Georgian actor, film director and screenwriter

Otar Leontyevich Koberidze (ოთარ კობერიძე; 17 December 1924 – 9 March 2015) was a Georgian actor, film director and screenwriter.

==Biography==
Koberidze was born in Tiflis, Georgian SSR (now Tbilisi, Georgia), where he graduated from the Rustaveli State Theatre Institute in 1948. He graced the stages of esteemed theaters, including the Drama Theater in Sukhumi and the Marjanishvili Theater in Tbilisi, where his exceptional acting talents shone.
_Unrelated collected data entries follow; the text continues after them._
(** [C31] A replay repeats the response: from what a handler sent under the limit, another
    writer is sent the same status and the same bytes; of the fields the handler set it gets
    those that are allowed and not on the list that is always stripped, with their values, and
    the mark of a replay. The handler sets its fields and its status before it writes, the
    status neither zero nor informational (1xx), and its fields are none of the outer writer's. *)
Theorem replay_faithful ops h cap allow resp h' : headers_first ops → status_first ops → Forall (regular h) ops →
  let cw := run_ops ops (acquireCaptureWriter (new_RW h) cap) in
  let direct := run_ops ops (new_RW h) in
  Snapshot allow cw = Some resp →
  let replayed := replay allow resp (new_RW h') in
  final_status replayed = final_status direct ∧ w_body replayed = w_body direct ∧
  final_header replayed !! "Idempotency-Replayed" = Some ["true"] ∧
  ∀ k, CanonicalHeaderKey k = k → k ≠ "Idempotency-Replayed" → h !! k = None → h' !! k = None →
    final_header replayed !! k = if kept_field allow k then final_header direct !! k else None.
Proof.
  intros Hh Hs Hr cw direct Hsnap replayed.
  pose proof (capture_final ops h cap Hh Hs Hr) as Hf. cbn zeta in Hf. fold cw in Hf. fold direct in Hf.
  destruct Hf as (hd & status & Hc & Hd & Eh & Es & Hi & [(n & Ecw)|(Ho & _)]).
  2: { unfold Snapshot in Hsnap. by rewrite Ho in Hsnap. }
  rewrite Ecw in Hsnap. unfold Snapshot in Hsnap. cbn [cw_overflowed cw_headers cw_statusCode cw_body] in Hsnap.
  injection Hsnap as <-. set (hdrs := map_fold _ _ _) in *.
  assert (status_or_ok (status_or_ok status) = status_or_ok status) as Hst by (unfold status_or_ok; destruct (status =? 0)%Z eqn:E; [done|by rewrite E]).
  set (h'' := header_set "Idempotency-Replayed" "true" (replayHeadersTo allow hdrs h')).
  assert (w_sent replayed = Some (status_or_ok status, h'') ∧ w_body replayed = w_body direct) as [E1 E2].
  { unfold replayed, replay. cbn [StatusCode Headers Body]. rewrite Hst. cbn [WriteHeader RW_writer].
    rewrite RW_WriteHeader_first by done. unfold write_nonempty.
    destruct (w_body direct) as [|a b]; done. }
  assert (canonical_header hdrs) as Hch.
  { intros k vs Hk. unfold hdrs in Hk. rewrite Snapshot_headers in Hk by done. destruct (kept_field allow k); [by apply Hc|done]. }
  unfold final_status at 1, final_header at 1 2. rewrite E1, Es, E2. split_and!; [done|done|by apply lookup_insert_eq|].
  intros k Hk Hne Hhk Hhk'. unfold h'', header_set. rewrite lookup_insert_ne by (by vm_compute CanonicalHeaderKey; intros ?).
  rewrite replay_headers by done. unfold hdrs. rewrite Snapshot_headers, Eh, lookup_union_l by done. by destruct (kept_field allow k).
Qed.

(** * Examples and witnesses *)

Definition sample : list wop :=
  [HSet "content-type" "text/plain"; HAdd "Set-Cookie" "id=1"; OWriteHeader 201; OWrite "hello"; OWrite " world"].

Lemma sample_regular : headers_first sample ∧ status_first sample ∧ Forall (regular {["X-Request-Id" := ["7"]]}) sample.
Proof. split; [repeat constructor|]. split; [done|]. repeat constructor; done. Qed.

Lemma capture_transparent_witness :
  let direct := run_ops sample (new_RW {["X-Request-Id" := ["7"]]}) in
  let captured cap := cw_under (FlushUnderCap (run_ops sample (acquireCaptureWriter (new_RW {["X-Request-Id" := ["7"]]}) cap))) in
  final_header (captured 64%Z) = final_header direct ∧ final_header (captured 8%Z) = cached_no (final_header direct).
Proof.
  destruct sample_regular as (H1 & H2 & H3). split.
  - destruct (capture_transparent sample {["X-Request-Id" := ["7"]]} 64 H1 H2 H3) as (_ & _ & H). exact H.
  - destruct (capture_transparent sample {["X-Request-Id" := ["7"]]} 8 H1 H2 H3) as (_ & _ & H). exact H.
Defined.

Lemma replay_faithful_witness :
  ∃ resp, Snapshot None (run_ops sample (acquireCaptureWriter (new_RW ∅) 64)) = Some resp ∧
    final_status (replay None resp (new_RW ∅)) = 201%Z ∧ w_body (replay None resp (new_RW ∅)) = "hello world" ∧
    final_header (replay None resp (new_RW ∅)) !! "Set-Cookie" = None.
Proof.
  destruct (Snapshot None (run_ops sample (acquireCaptureWriter (new_RW ∅) 64))) as [resp|] eqn:E; [|vm_compute in E; discriminate E].
  assert (Forall (regular ∅) sample) as H3 by (repeat constructor; done).
  destruct (replay_faithful sample ∅ 64 None resp ∅ (proj1 sample_regular) (proj1 (proj2 sample_regular)) H3 E) as (Hs & Hb & _ & Hk).
  exists resp. split; [reflexivity|]. split; [rewrite Hs; reflexivity|]. split; [rewrite Hb; reflexivity|].
  rewrite Hk; [reflexivity|reflexivity|discriminate|reflexivity|reflexivity].
Defined.

(** A status set after the first bytes is honoured, where net/http has sent 200 already. *)
Example late_status :
  let ops := [OWrite "partial"; OWriteHeader 500] in
  (final_status (cw_under (FlushUnderCap (run_ops ops (acquireCaptureWriter (new_RW ∅) 64)))), final_status (run_ops ops (new_RW ∅))) =
    (500, 200)%Z.
Proof. reflexivity. Qed.

(** An informational status is taken for the one of the response, where net/http waits for
    the next. *)
Example early_hints_captured :
  let ops := [OWriteHeader 103; OWriteHeader 201; OWrite "x"] in
  (cw_statusCode (run_ops ops (acquireCaptureWriter (new_RW ∅) 64)), final_status (run_ops ops (new_RW ∅))) =
    (103, 201)%Z.
Proof. reflexivity. Qed.

(** A field of the outer writer that the handler sets anew is sent with both values. *)
Example outer_field_kept :
  let h := {["Cache-Control" := ["no-store"]]} : header in let ops := [HSet "Cache-Control" "max-age=60"; OWrite "x"] in
  (final_header (cw_under (FlushUnderCap (run_ops ops (acquireCaptureWriter (new_RW h) 64)))) !! "Cache-Control",
   final_header (run_ops ops (new_RW h)) !! "Cache-Control") = (Some ["no-store"; "max-age=60"], Some ["max-age=60"]).
Proof. reflexivity. Qed.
Throughout his career at the film studio Kartuli Pilmi, Otar Koberidze portrayed more than 50 memorable characters, leaving an indelible mark on Georgian cinema. One of his standout roles was as a 17th-century Georgian hero in the 1956 historical action film "Bashi-Achuki." Beyond acting, he also made contributions as a director, overseeing ten films, and as a screenwriter, penning scripts for three productions.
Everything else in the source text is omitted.